• REQUIREMENT: Lines of the material that include the string "length" should be returned.

• SOURCE DATA:

(* ===== verification/ConformWire.v ===== *)
(** * The repository's tests across components

    The tests of [src/src/rollups/nitro/feed/client.rs], [src/src/rollups/nitro/feed/relay.rs]
    and [src/src/submitter/submitter.rs] as programs over the definitions they test: the
    sockets carry JSON text, and the development node takes what it is sent. *)

From S2P Require Import Prelude Bytes Slice Config Json JsonSyntax Rollup MockRollup NitroTypes GoBigInt FeedJson WireText.
From S2P Require Import NitroPayload Feed FeedClient Relay FeedWire Submitter ConformFeed.
From Stdlib Require Import Strings.Byte.
#[local] Open Scope cas_scope.

(** ** The feed client *)

(** Every signature is accepted. *)
Definition accept_all (_ : Z) (_ : list Address) (_ : BroadcastFeedMessage) : result unit string := Ok tt.

Definition read_text (b : bytes) : result BroadcastMessage string :=
  read_frame (W:=base64_text) (T:=decimal_u256) (JT:=json_text) true b.

Definition write_text (bm : BroadcastMessage) : result bytes string :=
  write_frame (W:=base64_text) (T:=decimal_u256) (JT:=json_text) true bm.

Definition make_test_broadcaster_client (sequencer_addresses : list Address) : BroadcasterClient :=
  let c := default_BroadcasterClientConfig (Address:=Address) in
  new_with_verifier
    {| reconnect_initial_backoff := reconnect_initial_backoff c; reconnect_maximum_backoff := reconnect_maximum_backoff c;
       timeout := timeout c; retry_connect_max_backoff := retry_connect_max_backoff c;
       retry_connect_backoff_step := retry_connect_backoff_step c; enable_compression := enable_compression c;
       require_feed_server_version := require_feed_server_version c; require_chain_id := require_chain_id c;
       trusted_sequencer_addresses := sequencer_addresses |} "ws://localhost:8080" 42161 0.

(** A frame as the client takes it from the socket: what reaches the submission
    channel. *)
Definition forwarded (c : BroadcasterClient) (bm : BroadcastMessage)
    : result (BroadcasterClient * list BroadcastFeedMessage) string :=
  let? b := write_text bm in
  match process_message accept_all read_text c None b with
  | (c', sent, Ok _) => Ok (c', sent)
  | (_, _, Err _) => Err "process_message failed"%string
  end.

Fixpoint process_all (c : BroadcasterClient) (bms : list BroadcastMessage) : result (list BroadcastFeedMessage) string :=
  match bms with
  | [] => Ok []
  | bm :: bms' =>
      let? '(c', sent) := forwarded c bm in
      let? rest := process_all c' bms' in
      Ok (sent ++ rest)
  end.

(** One frame of [espresso_e2e/nitro_broadcast_test_data.json]; the kind, the sender
    and the absent fields are those of all of them. *)
Definition data_frame (sequence block_number timestamp delayed : Z) (block_hash metadata : Value) (l2msg : string) : Value :=
  JObject [("version"%string, JNumber 1); ("messages"%string, JArray [JObject [
    ("sequenceNumber"%string, JNumber sequence);
    ("message"%string, JObject [
       ("message"%string, JObject [
          ("header"%string, JObject [
             ("kind"%string, JNumber 3); ("sender"%string, JString "0xa4b000000000000000000073657175656e636572");
             ("blockNumber"%string, JNumber block_number); ("timestamp"%string, JNumber timestamp);
             ("requestId"%string, JNull); ("baseFeeL1"%string, JNull)]);
          ("l2Msg"%string, JString l2msg)]);
       ("delayedMessagesRead"%string, JNumber delayed)]);
    ("blockHash"%string, block_hash); ("signature"%string, JNull); ("blockMetadata"%string, metadata)]])].

Definition test_data : list Value := [
  data_frame 420164828 24669699 1773659746 2380879 (JString "0xe2ca3e765ab5706bb06a8ec0ee2dc87de4f8bbf7e1c87f2788e6823f83a5c12a") (JString "AAA=")
    ("BAL5AU6CpLEBgIQBtzYHgwSbRZRos0ZYM/typw7N9IXg5Me9hmX8RYC45ATkWq8AAAAAAAAAAAAAAACviNBl53yMwiOTJ8Xt" +:+
     "s6QyJo5YMQAAAAAAAAAAAAAAAJimdRw3Igr3DT7bCy6rbidEkGp1AAAAAAAAAAAAAAAAAAAAAAAAAAAAAAAAAAAAAAAAAfQA" +:+
     "AAAAAAAAAAAAAABOK5mdLqth0k3okipeBB4g6+MqZwAAAAAAAAAAAAAAAAAAAAAAAAAAAAAAAAAAAAAKtyjUAAAAAAAAAAAA" +:+
     "AAAAAAAAAAAAAAAAABrbAkGqclEAAAAAAAAAAAAAAAAAAAAAAAAAAAAAAAAAAAAAAAAAAAAAAMCAoDzsXTd+XdIrbibgnrGr" +:+
     "Tmjks6NX7eYP2/ZuL244pgBvoCE9kahWX8mE9FdFL2fxx1QvO0g2gkw2QFJf2AJeJi5d");
  data_frame 420164829 24669699 1773659746 2380879 (JString "0x29461229ec995845320752434f65aa41bdf3a5d2150fde6506c7046e3b5e401f") (JString "AAI=")
    ("BAL4lIKksYMN9fSEAcnDgIQBycOAgwLRbZQnkg6AOdK26T429dX1O5mOLmMacICkskYMSAACCN5kQfa1dMgAAAAAAAAAAJFc" +:+
     "vKqQWmjbukytRtEAwICgMHJ19WlKErA3tL/PBYsSrgsi6DQH1tdnYUCL/tQhzi2gdWBylJqZUQ5EK27oZb3uGfTYWCgnnIcp" +:+
     "hwuSWF2V5a4=");
  data_frame 420164830 24669699 1773659747 2380879 (JString "0xfebf017c1066fee63f3862193fb8e80a52dda81fb86938073be98cec0d5426d8") (JString "AAI=")
    ("AwAAAAAAAACYBAL4lIKksYMN5ASEAcpQH4QBylAfgwLRbZQnkg6AOdK26T429dX1O5mOLmMacICkskYMSAACCND+moUl5hAA" +:+
     "AAAAAAAAAJFcpUKNgs1S1ATjQdUAwICgN2y7+UiaOolUaIb+TcfR7x2Soe1teBIPxGhmvAmA+RGgUdp9YjaeD9MRRJ04p/tM" +:+
     "PrtAk4X7hYPvfyGUOEWDsfIAAAAAAAAAkwQC+I+CpLGCCReAhAJiWgCDAsxolOGM/0wP4a0b0zcbeu4KnQRHOHgegKR06N53" +:+
     "AAAAAAAAAAAAAAAAck3IB7BFVbce1Ipolrb0FZO4xjfAgKAh8B6UD/LYk6G3wzyQ4geafVobqSBWr1XLGc2qamn3iqAUgAim" +:+
     "v1fiY1QizvBN1Ar0edVNwkZ2aTUbZJGwj7JfYAAAAAAAAAKWBAL5ApGCpLGCAW+AhAGNrkCDBK8jlMNkQrSkUi6HE5nNcXq9" +:+
     "2EerEf6IgLkCJKyWUNgAAAAAAAAAAAAAAAAAAAAAAAAAAAAAAAAAAAAAAAAAIAAAAAAAAAAAAAAAAAAAAAAAAAAAAAAAAAAA" +:+
     "AAAAAAACAAAAAAAAAAAAAAAAAAAAAAAAAAAAAAAAAAAAAAAAAEAAAAAAAAAAAAAAAAAAAAAAAAAAAAAAAAAAAAAAAAABIAAA" +:+
     "AAAAAAAAAAAAAAAAAAAAAAAAAAAAAAAAAAAAAACkDEnMvgAAAAAAAAAAAAAAAAAAAAAAAAAAAAAAAAAAAAAAUczFAAAAAAAA" +:+
     "AAAAAAAAAAAAAAAAAAAAAAAAAAAAAAGygrYAAAAAAAAAAAAAAAAAAAAAAAAAAAAAAAAAAAAAAAAAAAAAAAAAAAAAAAAAAAAA" +:+
     "AAAAAAAAAAAAAAAAAAABxCFtAAAAAAAAAAAAAAAAAAAAAAAAAAAAAAAAAAAAAGm37WMAAAAAAAAAAAAAAAAAAAAAAAAAAAAA" +:+
     "AAAAAAAAAAAAAAAAAAAAAAAAAAAAAAAAAAAAAAAAAAAAAAAAAIT8b3hlAAAAAAAAAAAAAAAAAAAAAAAAAAAAAAAAAAAAAABR" +:+
     "zMUAAAAAAAAAAAAAAAD2Rzy2HugnUE12/bafphebsBdsKQAAAAAAAAAAAAAAAAAAAAD/////////////////////AAAAAAAA" +:+
     "AAAAAAAAAAAAAP////////////////////8AAAAAAAAAAAAAAAAAAAAAAAAAAAAAAAAAAAAAwICgYwXRC5oiBydygzixi+ob" +:+
     "wiFvWk3lwoPK0PtAooR+gKGgI+mL8qTNsQ/4nbh1eGFTxgrSiZplwUD4TvkJFtwNGUw=");
  data_frame 420164831 24669699 1773659747 2380879 (JString "0xc21e1bc2fa065b846355eb4f6d68dab689103d741b1c07be1b01048506dfc1a5") (JString "AAA=")
    ("AwAAAAAAAADSBAL4zoKksROAhAFud6CDBVwblEWC9naYhD37ap8ZXA3e4FsKjJc/gLhkcqAj+gAAAAAAAAAAAAAAAL4A89t4" +:+
     "aI2XBLy04KgnrqOpzA1iAAAAAAAAAAAAAAAALF0G9ZHQ2M1DrCMsK2VEdaFCx9oAAAAAAAAAAAAAAAAAAAAAAAAAAAAAAAAA" +:+
     "AAAAAAAACsCAoMNxMosAhQn+dU2fhMPjvpMIyEcBHdSYwyXDWDBBuyJvoC8NpccVdGq+e9BtzMt1fUog3UUGrpW/TaVlUQUL" +:+
     "a6UpAAAAAAAABJUE+QSRgwFez4QBycOAhAX19BeUhr52oPor0+y2kzDLtP0fYsSPQ+OAuQQksdxlpAABC+29vx/DXwQYb2mp" +:+
     "XRpiPdFafsfGXNxDncOfrQvEAAAAAAAAAAAAAAAAAAAAAAAAAAAAAAAAAAAAAAO3cAMWVJBuAF+RXAI8IWSbsfVb6yI9xaSn" +:+
     "Jjd6BdoDHwLaKQAAAAAAAAAAAAAAAAAAAAAAAAAAAAAAAAAAAAAAAADgAAAAAAAAAAAAAAAAAAAAAAAAAAAAAAAAAAAAAAAA" +:+
     "AmAAAAAAAAAAAAAAAAAAAAAAAAAAAAAAAAAAAAAAAAADQAEAAQEBAAAAAAAAAAAAAAAAAAAAAAAAAAAAAAAAAAAAAAAAAAAA" +:+
     "AAAAAAAAAAAAAAAAAAAAAAAAAAAAAAAAAWAAAAAAAAAAAAAAAAAAAAAAAAAAAAAAAAAAAAAAAAAAIAAAAAAAAAAAAAAAAAAA" +:+
     "AAAAAAAAAAAAAAAAAAAAAACAAAAAAAAAAAAAAAAAAAAAAAAAAAAAAAAAAAAAAAAAAAAAAAAAAAAAAAAAAAAAAAAAAAAAAAAA" +:+
     "AAAAAAAAAAAAAAAAAAAAAAAAAAAAAAAAAAAAAAAAAAAAAAAAAAAAAAAAAAAAAAAAAAAAAAAAAAAAAAAAAAAAAAAAAAAAAAAA" +:+
     "AEAAAAAAAAAAAAAAAAAAAAAAAAAAAAAAAAAAAAAAAAAAYAAAAAAAAAAAAAAAAAAAAAAAAAAAAAAAAAAAAAAAAAAAAAAAAAAA" +:+
     "AAAAAAAAAAAAAAAAAAAAAAAAAAAAAAAAAAEAAAAAAAAAAAAAAAAAAAAAAAAAAAAAAAAz00P3eGPKuAAAAAAAAAAAAAAAAAAA" +:+
     "ySwtJQAAAAAAAAAAAAAU9AiPAAAAAAAAAAAAAAAAAAAAAAAAAAAAAAAAAAAAAAAAAAaY+tr2CuFHa4/xRe8ARbakPmVq+VKg" +:+
     "7sXweJ+uB15tX0BC9BCVJcfR/GvF1LuirA+2QRq55q07sXp+/uuE3X6VEyLTaFtdji09bZjW4cibH1GKPoov+7spNEp4UXTZ" +:+
     "6Hd/z5MOo2gx8z+6kdOSJ0Ad/taI6EPEsCcf5idyzyzejPZFlFMwRMbVjERTazcXk87n2mTZlVy7w5hYZFPhuh9277Oob1Xu" +:+
     "Z8dOqBK86eiwg18tHRqte1qX1Vj8SIWq3bYAAAAAAAAAAAAAAAAAAAAAAAAAAAAAAAAAAAAAAAAABjncv4xpmhRpxrtsydkE" +:+
     "ZfBS93mC7E7xn+urxhxXS+OgKXFKalg5J7gL7auZZCqmt+hLH4yv/0+QgMsPtPHAJMIzyVdjgvGF7tK7yqEAPw7j2+f/iY3O" +:+
     "Cf+MUg6Mxl/Pn0GZ4XWaezTOXGabFezWllru18+OJSOf88wCrUMiV/N8ZlTWIVLLNl2YyS1pzP0FgxZIxmPN/zlUSCG+PLqo" +:+
     "gIseETldjlI6SHIQI6qMm+Z7VtnZxDI1T7D6+oSvbPa4zIMBSYWgAbopfcMMqH4BXInh67Nw7aaX7Xhd7zGJYRUpG9p9VESg" +:+
     "H5Cor+sPNwLAlmHgvpEm8bzzZYhVRWjqCRjevGQrxHIAAAAAAAAAkgQC+I6CpLGCDlCAhAHJw4CC6mCUaB6Qi4q1fEnHTXcP" +:+
     "NpdUzMPhrgmApGm39HNensaYAB1ensqxACmGsq7yAB+GsuABACkAAZz2W/IBAMABoF5Z1yz56njzSvzPkTTPEf+R8Z5AGwuz" +:+
     "+GzwozClMyz1oC73XzpwzvKaryQr7+L3XekfrkRvdW245wyXSDXDJ2xJAAAAAAAAARkEAvkBFIKksYIq2YQF9eEAhAhY9oCD" +:+
     "AodElMNkQrSkUi6HE5nNcXq92EerEf6IgLikDEnMvgAAAAAAAAAAAAAAAAAAAAAAAAAAAAAAAAAAAAAAUe0nAAAAAAAAAAAA" +:+
     "AAAAAAAAAAAAAAAAAAAAABOfzVrRQ3EAAAAAAAAAAAAAAAAAAAAAAAAAAAAAAAAAAAAAAAAAAAAAAAAAAAAAAAAAAAAAAAAA" +:+
     "AAAAAAAAAAAAAAAAAAAAAAAAAAAAAAAAAAAAAAAAAAAAAAAAAAAAAAAAAGm36LrAgKDt+zQVVkLmqcUF58dnTqviTu7mlX7y" +:+
     "gN0TmZ69xqGfdKBNn5/eJM7RMjwqXE5BZnin0D//CD9U3/lXgowSVhttBw==");
  data_frame 420164828 24669699 1773659746 2380879 JNull JNull
    ("BAL5AU6CpLEBgIQBtzYHgwSbRZRos0ZYM/typw7N9IXg5Me9hmX8RYC45ATkWq8AAAAAAAAAAAAAAACviNBl53yMwiOTJ8Xt" +:+
     "s6QyJo5YMQAAAAAAAAAAAAAAAJimdRw3Igr3DT7bCy6rbidEkGp1AAAAAAAAAAAAAAAAAAAAAAAAAAAAAAAAAAAAAAAAAfQA" +:+
     "AAAAAAAAAAAAAABOK5mdLqth0k3okipeBB4g6+MqZwAAAAAAAAAAAAAAAAAAAAAAAAAAAAAAAAAAAAAKtyjUAAAAAAAAAAAA" +:+
     "AAAAAAAAAAAAAAAAABrbAkGqclEAAAAAAAAAAAAAAAAAAAAAAAAAAAAAAAAAAAAAAAAAAAAAAMCAoDzsXTd+XdIrbibgnrGr" +:+
     "Tmjks6NX7eYP2/ZuL244pgBvoCE9kahWX8mE9FdFL2fxx1QvO0g2gkw2QFJf2AJeJi5d")].

Definition load_test_data : list BroadcastMessage :=
  omap (λ v, ok (de_struct (broadcast_de (W:=base64_text) (T:=decimal_u256) true) v)) test_data.

Definition test_process_messages : bool :=
  let original := mjoin (flat <$> load_test_data) in
  (length load_test_data =! 5%nat) &&
  match process_all (make_test_broadcaster_client []) load_test_data with
  | Ok queue => (length queue =! length original) &&
      forallb (λ m, (feed_msg <$> last (filter (λ o, msg_sequence_number o = msg_sequence_number m) original)) =! Some (feed_msg m))
        queue
  | Err _ => false
  end.

(** ** The relay *)

(** The mock streamer: the message comes back with another delayed count. *)
Definition enriched (m : BroadcastFeedMessage) : BroadcastFeedMessage := {|
  msg_sequence_number := msg_sequence_number m;
  feed_msg := {| message := message (feed_msg m); delayed_messages_read := 42 |};
  block_hash := block_hash m; signature := signature m; block_metadata := block_metadata m;
  cumulative_sum_msg_size := cumulative_sum_msg_size m |}.

Definition sent_to_client (acts : list feed_action) (id : nat) : list BroadcastMessage :=
  match feed_exec 100 acts feed_new with
  | Some f => match clients f !! id with Some c => out c | None => [] end
  | None => []
  end.

Definition test_relay_broadcasts_espresso_finalized_messages : bool :=
  let upstream := sent_to_client (connect_ws 0 0 ++ broadcast_single 1 ++ [next 0]) 0 in
  match process_all (new_with_verifier default_BroadcasterClientConfig "ws://upstream/feed" 99999 0) upstream with
  | Ok submission =>
      let '(ops, returned) := relay_run (Ok tt) ((λ m, EspressoRecv (enriched m) []) <$> submission) in
      let downstream := sent_to_client (connect_ws 0 0 ++ mjoin (broadcast_all <$> ops) ++ [next 0]) 0 in
      let received := omap (λ bm, ok (let? b := write_text bm in read_text b)) downstream in
      match returned with None => true | Some _ => false end &&
      match head (mjoin (flat <$> received)) with
      | Some msg => (msg_sequence_number msg =! 1) && (delayed_messages_read (feed_msg msg) =! 42)
      | None => false
      end
  | Err _ => false
  end.

Example feed_path_tests_pass :
  forallb id [test_process_messages; test_relay_broadcasts_espresso_finalized_messages] = true.
Proof. vm_compute. reflexivity. Qed.

(** ** The submitter under load *)

Definition load_test_config : SubmitterConfig := {|
  max_in_flight := 2; finalization_wait_ms := 10000; sub_initial_backoff_ms := 100; sub_max_backoff_ms := 1000;
  max_finalization_poll_retries := 5 |}.

(** A task's transaction is accepted, and found at the second poll. *)
Definition task_completes (id : nat) : list (submitter_action (M:=Transaction)) := TaskAnswer id <$> [true; false; true].

(** Message [i] is taken while two tasks run; the permit comes when the older one
    has completed. *)
Definition load_round (i : nat) : list (submitter_action (M:=Transaction)) :=
  [Enqueue (make_mock_espresso_transaction (Z.of_nat i)); LoopTurn] ++
  (if (2 <=? i)%nat then task_completes (i - 2) else []) ++ [AcquirePermit].

Definition run_load (acts : list (submitter_action (M:=Transaction))) :=
  submitter_exec load_test_config id acts (submitter_new (Tx:=Transaction) load_test_config).

Definition test_submitter_handles_load_with_limited_concurrency : bool :=
  let rounds := mjoin (load_round <$> List.seq 0 21) in
  match run_load (rounds ++ [CloseChannel; LoopTurn] ++ task_completes 19 ++ task_completes 20) with
  | Some s =>
      match main s with Returned => true | _ => false end && (permits s =! 2%nat) &&
      let found_seqs := (λ tx, from_be_bytes (drop (length (payload tx) - 8) (payload tx))) <$> spawned s in
      forallb (λ expected_seq, existsb (Z.eqb expected_seq) found_seqs) (seqZ 0 21)
  | None => false
  end.

(** While two tasks hold the permits the third transaction waits. *)
Definition third_transaction_waits : bool :=
  match run_load (load_round 0 ++ load_round 1 ++ [Enqueue (make_mock_espresso_transaction 2); LoopTurn; AcquirePermit]) with
  | Some _ => false
  | None => true
  end.

Example submitter_tests_pass :
  forallb id [test_submitter_handles_load_with_limited_concurrency; third_transaction_waits] = true.
Proof. vm_compute. reflexivity. Qed.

• ANSWER SECTION:
  (length load_test_data =! 5%nat) &&
  | Ok queue => (length queue =! length original) &&
      let found_seqs := (λ tx, from_be_bytes (drop (length (payload tx) - 8) (payload tx))) <$> spawned s in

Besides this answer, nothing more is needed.